IP Block List
SSH honeypot IPs
This section references IPs observed in SSH brute-force activity.
ssh honeypot ip lists for firewall blocking.
Having sshd listening wide open, even with IP block lists is just plain stupid.
If you absolutely need public SSH access because users have constantly changing
IP addresses, set up a dedicated server or VPS as an SSH Proxy for users or administrators.
AllowUsers user1@144.24.46.145
AllowUsers user1@*
AllowUsers user1@144.24.46.*
Create iptables chains by priority, because rules are processed first-match-first-served.
This means that it reads from top to down, searches for the first match in the chains.
It’s non-trivial, in an (server box/server/instance/compute node), where limited amount of rules but strict rules are applied.
But in a (SSH Proxy/SSH Proxy Node) where the sshd is listening wide open, and massive amounts firewall lists are applied.

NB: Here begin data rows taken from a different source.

(** The store after [UploadLlvm] found the release. *)
Lemma store_ok_found (st : Remote) (tag name data : string) (target : Z)
  (outages : list bool) :
  store_ok st ->
  store_ok (mkRemote
              (map (fun r => receive target (mkAsset (next_id st) name data)
                                     (reconcile tag name r))
                   (releases st))
              (next_id st + 1) outages).
Proof.
  intros [Hrel Hast Hrb Hab].
  assert (Hnew : ~ In (next_id st) (asset_ids (releases st))).
  { intros H. rewrite Forall_forall in Hab. specialize (Hab _ H). lia. }
  split; cbn [releases next_id].
  - now rewrite published_release_ids.
  - apply (NoDup_count_occ Z.eq_dec). intros y.
    destruct (Z.eq_dec y (next_id st)) as [-> | Hy].
    + pose proof (occ_store_new tag name target
                    (mkAsset (next_id st) name data) (releases st) Hnew) as H.
      cbn [asset_id] in H. rewrite H.
      now apply (NoDup_count_occ Z.eq_dec).
    + pose proof (occ_store_old tag name target (mkAsset (next_id st) name data)
                    (releases st) y Hy).
      pose proof (proj1 (NoDup_count_occ Z.eq_dec _) Hast y). lia.
  - rewrite published_release_ids.
    apply Forall_impl with (2 := Hrb). intros; lia.
  - apply Forall_forall. intros y Hin.
    destruct (Z.eq_dec y (next_id st)) as [-> | Hy]; [lia |].
    apply (count_occ_In Z.eq_dec) in Hin.
    pose proof (occ_store_old tag name target (mkAsset (next_id st) name data)
                  (releases st) y Hy).
    assert (Hold : In y (asset_ids (releases st))).
    { apply (count_occ_In Z.eq_dec). lia. }
    rewrite Forall_forall in Hab. specialize (Hab _ Hold). lia.
Qed.

(** The store after [UploadLlvm] created the release. *)
Lemma store_ok_created (st : Remote) (tag title text name data : string)
  (pre : bool) (outages : list bool) :
  store_ok st ->
  store_ok (mkRemote
              (releases st
                 ++ [mkRelease (next_id st) tag title text pre
                               [mkAsset (next_id st + 1) name data]])
              (next_id st + 1 + 1) outages).
Proof.
  intros [Hrel Hast Hrb Hab].
  split; cbn [releases next_id].
  - rewrite map_app. cbn [map release_id]. apply NoDup_app.
    + exact Hrel.
    + repeat constructor. intros [].
    + intros id Hid [<- | []]. rewrite Forall_forall in Hrb.
      specialize (Hrb _ Hid). lia.
  - rewrite asset_ids_app. cbn [asset_ids flat_map map assets asset_id app].
    apply NoDup_app.
    + exact Hast.
    + repeat constructor. intros [].
    + intros id Hid [<- | []]. rewrite Forall_forall in Hab.
      specialize (Hab _ Hid). lia.
  - rewrite map_app. cbn [map release_id]. apply Forall_app. split.
    + apply Forall_impl with (2 := Hrb). intros; lia.
    + repeat constructor. lia.
  - rewrite asset_ids_app. cbn [asset_ids flat_map map assets asset_id app].
    apply Forall_app. split.
    + apply Forall_impl with (2 := Hab). intros; lia.
    + repeat constructor. lia.
Qed.

(** ** Reconcile: what is deleted, what is left *)

Lemma filter_remove_first (name : string) (l : list Asset) :
  filter (named name) (remove_first_named name l) = tl (filter (named name) l).
Proof.
  induction l as [| x l IH]; [reflexivity |]. cbn [remove_first_named filter].
  destruct (named name x) eqn:Hn; [reflexivity |].
  cbn [filter]. now rewrite Hn.
Qed.

Lemma count_published (tag name : string) (target : Z) (a : Asset)
  (r : Release) :
  tagged tag r = true -> asset_name a = name ->
  count_named name (receive target a (reconcile tag name r))
  = if release_id r =? target then Nat.max 1 (count_named name r)
    else Nat.pred (count_named name r).
Proof.
  intros Ht Ha. unfold count_named. rewrite assets_published, Ht, filter_app.
  rewrite length_app, filter_remove_first.
  assert (Hn : named name a = true).
  { unfold named. rewrite Ha. apply String.eqb_refl. }
  destruct (release_id r =? target); cbn [filter]; rewrite ?Hn;
    destruct (filter (named name) (assets r)); simpl; lia.
Qed.

(** C3, as the code has it.  When a release bears the tag, [UploadLlvm]
    succeeds on a store that is up; in every release with the tag it
    deletes the first asset with the name of the archive and no other;
    the archive goes to the last release with the tag.  That release then
    holds [max 1 k] assets with the name when it held [k] before, any
    other release with the tag one less than before. *)
Theorem Reconcile_deletes_first_only (args : Args) (bundle_path data : string)
  (target : Z) (w : World) :
  faults (remote w) = [] -> store_ok (remote w) ->
  lookup bundle_path (files w) = Some data ->
  last_tagged (GetBundleVersion args) (releases (remote w)) = Some target ->
  exists w' uploaded events,
    UploadLlvm args bundle_path w = (Ok tt, w') /\
    asset_name uploaded = basename bundle_path /\
    asset_data uploaded = data /\
    releases (remote w')
    = map (fun r => receive target uploaded
                            (reconcile (GetBundleVersion args)
                                       (basename bundle_path) r))
          (releases (remote w)) /\
    log w' = log w ++ events /\
    requests_of events
    = GetReleases (gh_org args) "llvm" (auth_of args)
      :: map (fun id => DeleteAsset (gh_org args) "llvm" id
                                    (GetBundleVersion args) (auth_of args))
             (doomed (GetBundleVersion args) (basename bundle_path)
                     (releases (remote w)))
      ++ [upload_request args bundle_path data target] /\
    forall r, In r (releases (remote w)) ->
              tagged (GetBundleVersion args) r = true ->
      count_named (basename bundle_path)
                  (receive target uploaded
                           (reconcile (GetBundleVersion args)
                                      (basename bundle_path) r))
      = if release_id r =? target
        then Nat.max 1 (count_named (basename bundle_path) r)
        else Nat.pred (count_named (basename bundle_path) r).
Proof.
  intros Hup Hok Hfile Hlast.
  destruct (UploadLlvm_found args bundle_path data target w Hup Hok Hfile Hlast)
    as (events & E & R).
  eexists. exists (mkAsset (next_id (remote w)) (basename bundle_path) data).
  exists events.
  split; [exact E |].
  repeat (split; [reflexivity |]).
  split; [exact R |].
  intros r _ Ht. now apply count_published.
Qed.

Lemma duplicated_world_ok : store_ok (remote duplicated_world).
Proof.
  split; cbn.
  - repeat constructor. intros [].
  - repeat constructor; cbn; intuition discriminate.
  - repeat constructor.
  - repeat constructor.
Qed.

(** The theorem at the store that holds the archive twice over. *)
Lemma Reconcile_deletes_first_only_witness :
  exists w' uploaded,
    UploadLlvm example_args example_path duplicated_world = (Ok tt, w') /\
    releases (remote w')
    = map (fun r => receive 1 uploaded (reconcile "18.1.0" example_name r))
          (releases (remote duplicated_world)).
Proof.
  destruct (Reconcile_deletes_first_only example_args example_path "archive" 1
              duplicated_world eq_refl duplicated_world_ok eq_refl eq_refl)
    as (w' & uploaded & events & E & _ & _ & Hrs & _).
  exists w', uploaded. split; [exact E | exact Hrs].
Defined.

(** C3, as the spec has it, fails: of two assets with the name of the
    archive only the first is deleted, and two are there after the upload. *)
Lemma Reconcile_leaves_duplicate :
  exists w',
    UploadLlvm example_args example_path duplicated_world = (Ok tt, w') /\
    map (count_named example_name)
        (filter (tagged "18.1.0") (releases (remote duplicated_world)))
    = [2%nat] /\
    requests_of (log w')
    = [GetReleases "ycm-core" "llvm" example_auth;
       DeleteAsset "ycm-core" "llvm" 2 "18.1.0" example_auth;
       upload_request example_args example_path "archive" 1] /\
    map (fun r => map asset_id (assets r)) (releases (remote w')) = [[3; 4]] /\
    map (count_named example_name)
        (filter (tagged "18.1.0") (releases (remote w')))
    = [2%nat].
Proof.
  eexists. split; [vm_compute; reflexivity |].
  repeat split; reflexivity.
Qed.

Its absolutely vital, seeing it makes big difference if you match it in 20th read from the array, rather then entry 20,500.
It keeps SSH latency manageable.
Note: Add your static IP, or a trusted subnet where your IP commonly changes. This allows the firewall SSH priority chain to match pre-approved critical locations first, reducing unnecessary latency compared to random Wi-Fi, unknown public IPs, or airport lounges you have never used before.

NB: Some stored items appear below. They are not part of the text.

(** * The SQL builder and DAO before-hook of node-azure-rest-api, embedded in Rocq

    Shallow embedding of [src/sql/sql.ts], of the parts of [src/lib/base.dao.ts]
    that clean and check entity parameters, and of [src/errors/sql.error.ts]
    and [src/errors/dao.error.ts].

    Conventions of the embedding.
    - JavaScript strings are [string]s (byte strings); template literals are
      written out with [++].
    - JavaScript numbers that are indices or sizes are [nat] or [Z]; they are
      printed as [String(n)] prints integers (an index stays below [1e21],
      where the exponent form begins).  NaN, infinite values and fractions
      are outside the model.
    - A thrown exception is the [Err] case of [result]; the first one raised in
      evaluation order wins.
    - A plain object used as a record is an association list in enumeration
      order: ascending for integer keys, insertion order for the others. *)

From Stdlib Require Import String Ascii List ZArith Lia Bool Arith.
From Stdlib Require Import Decimal DecimalString DecimalNat Permutation Sorted OrderedTypeEx.
Import ListNotations.

Open Scope list_scope.
Open Scope string_scope.

Set Implicit Arguments.

(* ------------------------------------------------------------------ *)
(** ** Exceptions as a result type *)

Inductive result (E A : Type) : Type :=
| Ok (a : A)
| Err (e : E).

Arguments Ok {E A} a.
Arguments Err {E A} e.

Definition bind {E A B : Type} (c : result E A) (k : A -> result E B) : result E B :=
  match c with
  | Ok a => k a
  | Err e => Err e
  end.

Notation "x <- c ;; k" := (bind c (fun x => k))
  (at level 61, c at next level, right associativity).

Definition isOk {E A : Type} (c : result E A) : bool :=
  match c with Ok _ => true | Err _ => false end.

(* ------------------------------------------------------------------ *)
(** ** Strings and numbers *)

(** [String(n)] for an index or a count (a non-negative integer below
    [1e21]). *)
Definition natToString (n : nat) : string :=
  NilEmpty.string_of_uint (Nat.to_uint n).

(** The Number nearest to a non-negative integer: 53 significant bits, ties
    to the even significand. *)
Definition toNumber (m : Z) : Z :=
  let bits := (Z.log2 m + 1)%Z in
  if (bits <=? 53)%Z then m
  else
    let sh := (bits - 53)%Z in
    let q := Z.shiftr m sh in
    let r := (m - Z.shiftl q sh)%Z in
    let half := Z.shiftl 1 (sh - 1) in
    let q' := if (half <? r)%Z || ((r =? half)%Z && Z.odd q) then (q + 1)%Z else q in
    Z.shiftl q' sh.

(** The decimal digits of a non-negative integer. *)
Definition digitsOf (m : Z) : string := NilZero.string_of_uint (N.to_uint (Z.to_N m)).

(** Number::toString looks for the fewest digits [s] with [s * 10^e] read
    back as the Number [x].  With [k] digits for an [x] of [n] digits, the
    candidates are [x] cut after [k] digits and the next integer; of two that
    read back as [x] the nearer one is taken, the even one on a tie. *)
Definition shortestCandidate (x n k : Z) : option (Z * Z) :=
  let e := (n - k)%Z in
  let p := (10 ^ e)%Z in
  let s := (x / p)%Z in
  let lo := (s * p)%Z in
  let hi := ((s + 1) * p)%Z in
  let okLo := (toNumber lo =? x)%Z in
  let okHi := (toNumber hi =? x)%Z in
  if okLo && okHi then
    if (x - lo <? hi - x)%Z then Some (s, e)
    else if (hi - x <? x - lo)%Z then Some ((s + 1)%Z, e)
    else if Z.even s then Some (s, e) else Some ((s + 1)%Z, e)
  else if okLo then Some (s, e)
  else if okHi then Some ((s + 1)%Z, e)
  else None.

(** The digits and the power of ten: [k] goes up from 1, and 17 digits
    always suffice. *)
Fixpoint shortestDigits (fuel : nat) (x n k : Z) : Z * Z :=
  match fuel with
  | O => (x, 0%Z)
  | S fuel' =>
      if (n <=? k)%Z then (x, 0%Z)
      else match shortestCandidate x n k with
           | Some se => se
           | None => shortestDigits fuel' x n (k + 1)%Z
           end
  end.

Fixpoint zeros (n : nat) : string :=
  match n with O => "" | S n' => String "0" (zeros n') end.

(** [String(m)] for a positive integer: the digits followed by zeros up to
    21 places, the exponent form from [1e21] on, [Infinity] beyond the
    largest Number. *)
Definition positiveToString (m : Z) : string :=
  let x := toNumber m in
  if (2 ^ 1024 <=? x)%Z then "Infinity"
  else
    let (s, e) := shortestDigits 17 x (Z.of_nat (String.length (digitsOf x))) 1 in
    let k := Z.of_nat (String.length (digitsOf s)) in
    let (digits, e) :=
      if (s =? 10 ^ (k - 1))%Z then ("1", (e + k - 1)%Z) else (digitsOf s, e) in
    let n := (Z.of_nat (String.length digits) + e)%Z in
    if (n <=? 21)%Z then digits ++ zeros (Z.to_nat e)
    else
      let exponent := "e+" ++ digitsOf (n - 1) in
      match digits with
      | String d EmptyString => String d exponent
      | String d rest => String d ("." ++ rest ++ exponent)
      | EmptyString => exponent
      end.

Extra caution: Some countries restrict or prohibit VPN use and may have very different rules around encryption. It is wise to todo (reverse DNS/IP resolution) of the SSH proxy IP, for example: proxy.company-name.net, to avoid confusion with local authorities.
Add core-ingress, and core-egress in INPUT and OUTPUT chains, as base services.
For rules like
-m conntrack --ctstate RELATED,ESTABLISHED -m comment --comment "core-ingress: allow established/related replies to connections destined for (IP)"

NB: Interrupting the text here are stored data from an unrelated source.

(** * PCA with Numpy (Part_06.ipynb): the notebook's pipeline, stage by stage

    The notebook loads a table, transposes it into a matrix [X] whose columns
    are the samples, calls [LA.svd(X, full_matrices=False)], keeps a slice of
    the columns of [U] as the basis [P], and projects with [R = P.T @ X].

    The SVD routine itself is the linear-algebra library's and is not part of
    the notebook: it is a parameter of the development, and so is the
    plotting routine.  Everything the
    notebook writes itself (slicing, indexing, transposition, the matrix
    product, the order of the cells) is modelled below. *)

From Stdlib Require Import List ZArith Lia Bool PeanoNat.
Import ListNotations.

(** ** Outcome of a Python statement: a value, or a raised exception *)

Inductive exn : Type :=
| IndexError
| ValueError
| LinAlgError.

Inductive outcome (A : Type) : Type :=
| Ok (a : A)
| Raise (e : exn).

Arguments Ok {A} a.
Arguments Raise {A} e.

Definition bind {A B : Type} (c : outcome A) (k : A -> outcome B) : outcome B :=
  match c with
  | Ok a => k a
  | Raise e => Raise e
  end.

Notation "x <- c ;; k" := (bind c (fun x => k))
  (at level 61, c at next level, right associativity).
Notation "' p <- c ;; k" := (bind c (fun x => let p := x in k))
  (at level 61, p pattern, c at next level, right associativity).

(** ** The element type of an array: what [@] needs of it *)

Class Dtype (T : Type) : Type := {
  zero : T;
  add : T -> T -> T;
  mul : T -> T -> T
}.

#[export] Instance Z_dtype : Dtype Z :=
  {| zero := 0%Z; add := Z.add; mul := Z.mul |}.

(** The laws of exact arithmetic.  Floating-point numbers do not satisfy them;
    they are assumed only where a statement speaks of linearity. *)
Class ExactArith (T : Type) {D : Dtype T} : Prop := {
  add_comm : forall a b : T, add a b = add b a;
  add_assoc : forall a b c : T, add a (add b c) = add (add a b) c;
  add_zero_r : forall a : T, add a zero = a;
  mul_comm : forall a b : T, mul a b = mul b a;
  mul_assoc : forall a b c : T, mul a (mul b c) = mul (mul a b) c;
  mul_zero_r : forall a : T, mul a zero = zero;
  mul_add_distr_l : forall a b c : T, mul a (add b c) = add (mul a b) (mul a c)
}.

#[export] Instance Z_exact : ExactArith Z.
Proof.
  constructor; simpl; intros; lia.
Qed.

(** ** Python slices and integer indices *)

Module Slice.

(** One bound of [a:b] against a sequence of [length] items (step 1):
    a negative bound counts from the end, and the result is clamped to
    [0 .. length]. *)
Definition adjust (length i : Z) : Z :=
  if (i <? 0)%Z
  then (if (i + length <? 0)%Z then 0%Z else (i + length)%Z)
  else (if (length <=? i)%Z then length else i).

Definition from_option (o : option Z) (d : Z) : Z :=
  match o with
  | Some i => i
  | None => d
  end.

(** [start] of [a:b]; an omitted [a] is 0. *)
Definition start (length : Z) (a : option Z) : Z :=
  adjust length (from_option a 0%Z).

The common Fail2Ban convention is: f2b-
But in the end, naming schemes are only important if multiple roots maintain firewall rules.
In private or small setups it would be more simpler to keep track of what is what, like adding banlist, month names, definations etc.. into the chain names.
Date Marking Chains
Good practice is to mark chains with dates, to simplify future mentainance.
(brutforce IPs/honeypot collected IPs) Don't last bad for ever, attackers rotate IPs, botnets go down, etc..
for example: iptables-list-2026-01-01 and when compressed iptables-list-20260101.
https://github.com/firehol/firehol/tree/master/html/ipsets
The repository contains collected data from SSH attack traffic, such as honeypot and brute-force attempts, and maintains an active IP block list.